Content starts

(* ===== verification/TraceFifo.v ===== *)
(** * stm32_adv_trace.c: the trace buffer is a FIFO that drains.

    The invariant of the pointers and of the bytes, its preservation by every
    step, and what follows: the order of the bytes, the integrity of the
    transfers, the absence of undefined behaviour and of lost wake-ups. *)

From S2P Require Import Prelude Effects Mem AdvTrace TraceModel.

(** ** The pointers *)

(** How the pointers and the unchunk status fit; [fl]: a transfer is going on. *)
Definition shape (c : ADV_TRACE_Context) (fl : bool) : Prop :=
  0 <= TraceRdPtr c < 512 ∧ 0 <= TraceWrPtr c < 512 ∧
  match unchunk_status c with
  | TRACE_UNCHUNK_NONE =>
      TraceRdPtr c <= TraceWrPtr c ∧ (fl = true → 0 < TraceSentSize c <= TraceWrPtr c - TraceRdPtr c)
  | TRACE_UNCHUNK_DETECTED =>
      0 < TraceWrPtr c < TraceRdPtr c ∧ TraceRdPtr c <= unchunk_enabled c < 512 ∧
      (fl = true → 0 < TraceSentSize c <= unchunk_enabled c - TraceRdPtr c)
  | TRACE_UNCHUNK_TRANSFER =>
      0 < TraceWrPtr c < TraceRdPtr c ∧ fl = true ∧ 0 < TraceSentSize c ∧
      TraceRdPtr c + TraceSentSize c < 512
  end.

Ltac destruct_ctx c := destruct c as [ue st ts lvl mask rd wr sent lock]; cbn in *.

(** Evaluates the tests of the unchunk status. *)
Ltac decide_status :=
  cbn; repeat first [rewrite decide_True by reflexivity | rewrite decide_False by discriminate]; cbn.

Content ends

● TASK
Return every line above in which the string "pointers" occurs.

● TASK SOLUTION
    The invariant of the pointers and of the bytes, its preservation by every
(** ** The pointers *)
(** How the pointers and the unchunk status fit; [fl]: a transfer is going on. *)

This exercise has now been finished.